On February 2, three political activists, including Lim Sokha, a senior member of the Candlelight Party, the once fledgling opposition party that was banned from participation in Cambodia’s sham July 2023 elections, were arrested in Thailand after seeking asylum and being granted refugee status.

Fears were that the three outspoken activists, who planned to hold a protest during Hun Manet’s visit to Thailand on February 7, were rounded up because the two governments were working in concert to prevent “interference in Cambodian internal politics” on Thai soil.

After being arrested, Thai Prime Minister Srettha Thavisin assured his Cambodiancounterpart, Hun Manet, that it is Thailand’s policy not to allow anyone to use Thai soil “as a platform to interfere in internal affairs or conduct harmful activities against our neighboring countries.”

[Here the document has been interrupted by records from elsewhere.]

Lemma all_nil_not_in (Q : list (list Z)) m : (forall j, (j < length Q)%nat -> Q !! j = Some []) -> m ∉ concat Q.
Proof.
  intros HQ Hin. apply concat_lookup in Hin as (i & q & Hi & Hin). pose proof (lookup_lt_Some _ _ _ Hi).
  rewrite HQ in Hi by done. injection Hi as <-. by apply not_elem_of_nil in Hin.
Qed.
(** ** Too few servers *)

(** A worker whose next message has been freed. *)
Lemma deliver_freed b h ws Q G j m q wp mp :
  queues_ok h ws Q G -> Q !! j = Some (m :: q) -> ws !! j = Some wp -> MsgNode m (Z.of_nat j) ∈ message_items m ->
  b_items b = h -> b_workers b = ws ->
  deliver_one c_deliver (free_message (put_message b m mp) m) (Z.of_nat j) = Undef UseAfterFree.
Proof.
  intros Hok HQ Hwp Hin Hh Hw. destruct (same_queue_length _ _ _ _ _ _ Hok HQ) as [g HG].
  destruct (qo_worker _ _ _ _ Hok j _ g HQ HG) as (wp' & Hwp' & _ & Hq & _). simplify_eq.
  unfold deliver_one, w_message_pop. rewrite (get_worker_at _ j wp) by done. cbn [mbind outcome_bind].
  destruct Hq as [[Hhd _] _]. unfold queue_pop. rewrite Hhd. unfold item_get.
  assert (b_items (free_message (put_message b m mp) m) !! MsgNode m (Z.of_nat j) = None) as ->; [|done].
  change (foldr delete (b_items b) (message_items m) !! MsgNode m (Z.of_nat j) = None).
  induction (message_items m) as [|l ls IH]; [by apply not_elem_of_nil in Hin|]. cbn [foldr].
  destruct (decide (l = MsgNode m (Z.of_nat j))) as [->|Hne]; [apply lookup_delete_eq|].
  rewrite lookup_delete_ne by done. apply IH. by apply elem_of_cons in Hin as [?|?].
Qed.

Lemma gc_empty b h ws Q G i :
  queues_ok h ws Q G -> G !! i = Some [] -> b_workers b = ws -> gc_one b (Z.of_nat i) = Ok (b, false).
Proof.
  intros Hok HG Hw. destruct (lookup_lt_is_Some_2 Q i) as [q HQ]; [rewrite (qo_len _ _ _ _ Hok); by eapply lookup_lt_Some|].
  destruct (qo_worker _ _ _ _ Hok i q _ HQ HG) as (wp & Hwp & _ & _ & Hg). subst.
  unfold gc_one. rewrite (get_worker_at b i wp) by done. cbn [mbind outcome_bind]. by rewrite (queue_peek_rep _ _ _ Hg).
Qed.

Lemma rounds_once (one : broker -> outcome (broker * bool)) fuel b b' :
  (0 < fuel)%nat -> one b = Ok (b', true) -> one b' = Ok (b', false) -> rounds one fuel b = Ok b'.
Proof.
  intros Hf H1 H2. destruct fuel as [|fuel]; [lia|]. cbn [rounds]. rewrite H1. cbn [mbind outcome_bind].
  destruct fuel; cbn [rounds]; by rewrite H2.
Qed.
End runs.

(** ** Theorems *)



(** C33. With the default configuration a published message is used after it
    has been freed: with one server and two workers or more, a message
    published by a client of the first worker is delivered and freed by that
    worker before the second has looked at its queue, and then the second
    reads it from its queue. *)
Theorem gc_too_early `{Libc} `{Sys} b p cp mp fuel :
  sends_progress -> started b -> cf_num_servers (b_config b) = 1 -> 1 < b_num_workers b ->
  publisher b p cp -> c_worker cp = 0 -> fresh_message mp -> (0 < fuel)%nat ->
  exists b1 b2 b3, on_recv_publish_h b p mp = Ok (b1, 0) /\ w_deliver c_deliver fuel b1 0 = Ok b2 /\
    w_gc fuel b2 0 = Ok b3 /\ w_deliver c_deliver fuel b3 1 = Undef UseAfterFree.
Proof.
  intros Hs Hst Hns Hnw Hp Hcw Hmp Hfuel. pose proof (started_inv b Hst) as Hinv. cbn zeta in Hinv.
  set (n := Z.to_nat (b_num_workers b)) in *. set (m := b_fresh b).
  destruct (on_recv_publish_ok b _ _ p cp mp Hs Hinv Hp Hmp) as (its & ws & nd & b1 & E1 & Hinv1 & Hsent & _).
  destruct (se_only _ _ _ _ Hsent) as [log Eb1]. fold m in Hinv1, Hsent.
  assert (n = S (S (n - 2))) as En by lia. set (Q1 := (fun q => q ++ [m]) <$> replicate n []) in *.
  assert (Q1 !! 0%nat = Some [m] /\ Q1 !! 1%nat = Some [m]) as [HQ0 HQ1].
  { unfold Q1. rewrite !list_lookup_fmap, En. done. }
  set (mp1 := mp <| m_client := p |> <| m_not_done := nd |>).
  assert (b_messages b1 !! m = Some mp1) as Hm1 by (rewrite Eb1; cbn; by rewrite lookup_insert_eq).
  assert (b_clients b1 !! m_client mp1 = Some cp) as Hcp1 by (rewrite Eb1; apply Hp).
  destruct (deliver_one_ok b1 Q1 _ 0 m [] mp1 cp Hs Hinv1 HQ0 Hm1 Hcp1) as (b2 & E2 & Hinv2 & (nd2 & Em2) & Ec2 & _).
  set (mp2 := mp1 <| m_not_done := nd2 |>) in *.
  rewrite Hcw in Hinv2. change (after_delivery _ 0 m 0) with (alter (fun g : list Z => g ++ [m]) 0%nat (replicate n [])) in Hinv2.
  rewrite (alter_at _ _ _ []) in Hinv2 by (by rewrite En). cbn [app] in Hinv2.
  set (Q2 := <[0%nat := []]> Q1) in *. set (G2 := <[0%nat := [m]]> (replicate n [])) in *.
  assert (Q2 !! 0%nat = Some []) as HQ20.
  { unfold Q2. rewrite list_lookup_insert_eq; [done|by eapply lookup_lt_Some]. }
  assert (G2 !! 0%nat = Some [m]) as HG20.
  { unfold G2. rewrite list_lookup_insert_eq; [done|]. rewrite length_replicate. lia. }
  assert (b_messages b2 !! m = Some mp2) as Hm2 by (rewrite Em2; by rewrite lookup_insert_eq).
  assert (cf_num_servers (b_config b2) = 1) as Hns2 by (rewrite Ec2, Eb1; exact Hns).
  destruct (gc_one_step b2 Q2 G2 0 m [] mp2 Hinv2 HG20 Hm2) as [[Hnc _]|(_ & ws3 & E3 & Hok3 & _)].
  { rewrite Hns2. unfold MAX_NUM_WORKERS. lia. }
  { exfalso. apply Hnc. rewrite Hns2. intros j Hj. assert (j = 0%nat) as -> by lia.
    destruct (mo_flag _ _ _ _ _ (mv_msgs _ _ _ Hinv2 m mp2 Hm2) 0 [] HQ20) as (v & Hv & Hiff). rewrite Hv. f_equal.
    destruct (decide (v = 0)) as [|Hne]; [done|]. apply Hiff in Hne. by apply not_elem_of_nil in Hne. }
  set (b3 := free_message _ m) in E3. exists b1, b2, b3. split; [done|].
  assert (Q2 !! 1%nat = Some [m]) as HQ21 by (unfold Q2; by rewrite list_lookup_insert_ne).
  split; [|split].
  - apply rounds_once; [done|exact E2|]. by eapply (deliver_none b2 Q2 G2 0).
  - apply rounds_once; [done|exact E3|]. eapply (gc_empty b3 _ ws3 _ _ 0 Hok3); [|done].
    rewrite list_lookup_insert_eq; [done|by eapply lookup_lt_Some].
  - unfold w_deliver. destruct (qo_worker _ _ _ _ Hok3 1 [m] []) as (wp & Hwp & _); [done| |].
    { unfold G2. rewrite !list_lookup_insert_ne by done. by rewrite En. }
    assert (deliver_one c_deliver b3 1 = Undef UseAfterFree) as E4.
    { eapply (deliver_freed _ _ ws3 Q2 _ 1 m [] wp); [exact Hok3|done|done| |done|done].
      right. apply list_elem_of_fmap. exists 1. split; [done|]. by apply elem_of_seqZ. }
    destruct fuel; cbn [rounds]; by rewrite E4.
Qed.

While the three were eventually processed by the UN Refugee Agency (UNHCR) and allowed to depart to another country, recent cooperation between Thailand, partially billed now as a “semi-democratic” state, and the repressive one-party Cambodian autocracy signals a broader move in the wrong direction – and it’s not Thailand that started it. Others have made the same critical mistakes.

While there are the usual nationalist flare-ups in tensions among populations, recently demonstrated in the Southeast Asia Games, where the Cambodia Boxing Federation renamed the kickboxing event “Kun Khmer” as opposed to “Muay Thai,” which provoked a stern reaction among Thais, where Muay Thai has recently been tagged as a form of Thai soft power.

And in the past, tensions over the Preah Vihear temple, a UNESCO heritage site, stirred tensions to the point of border skirmishes in 2011.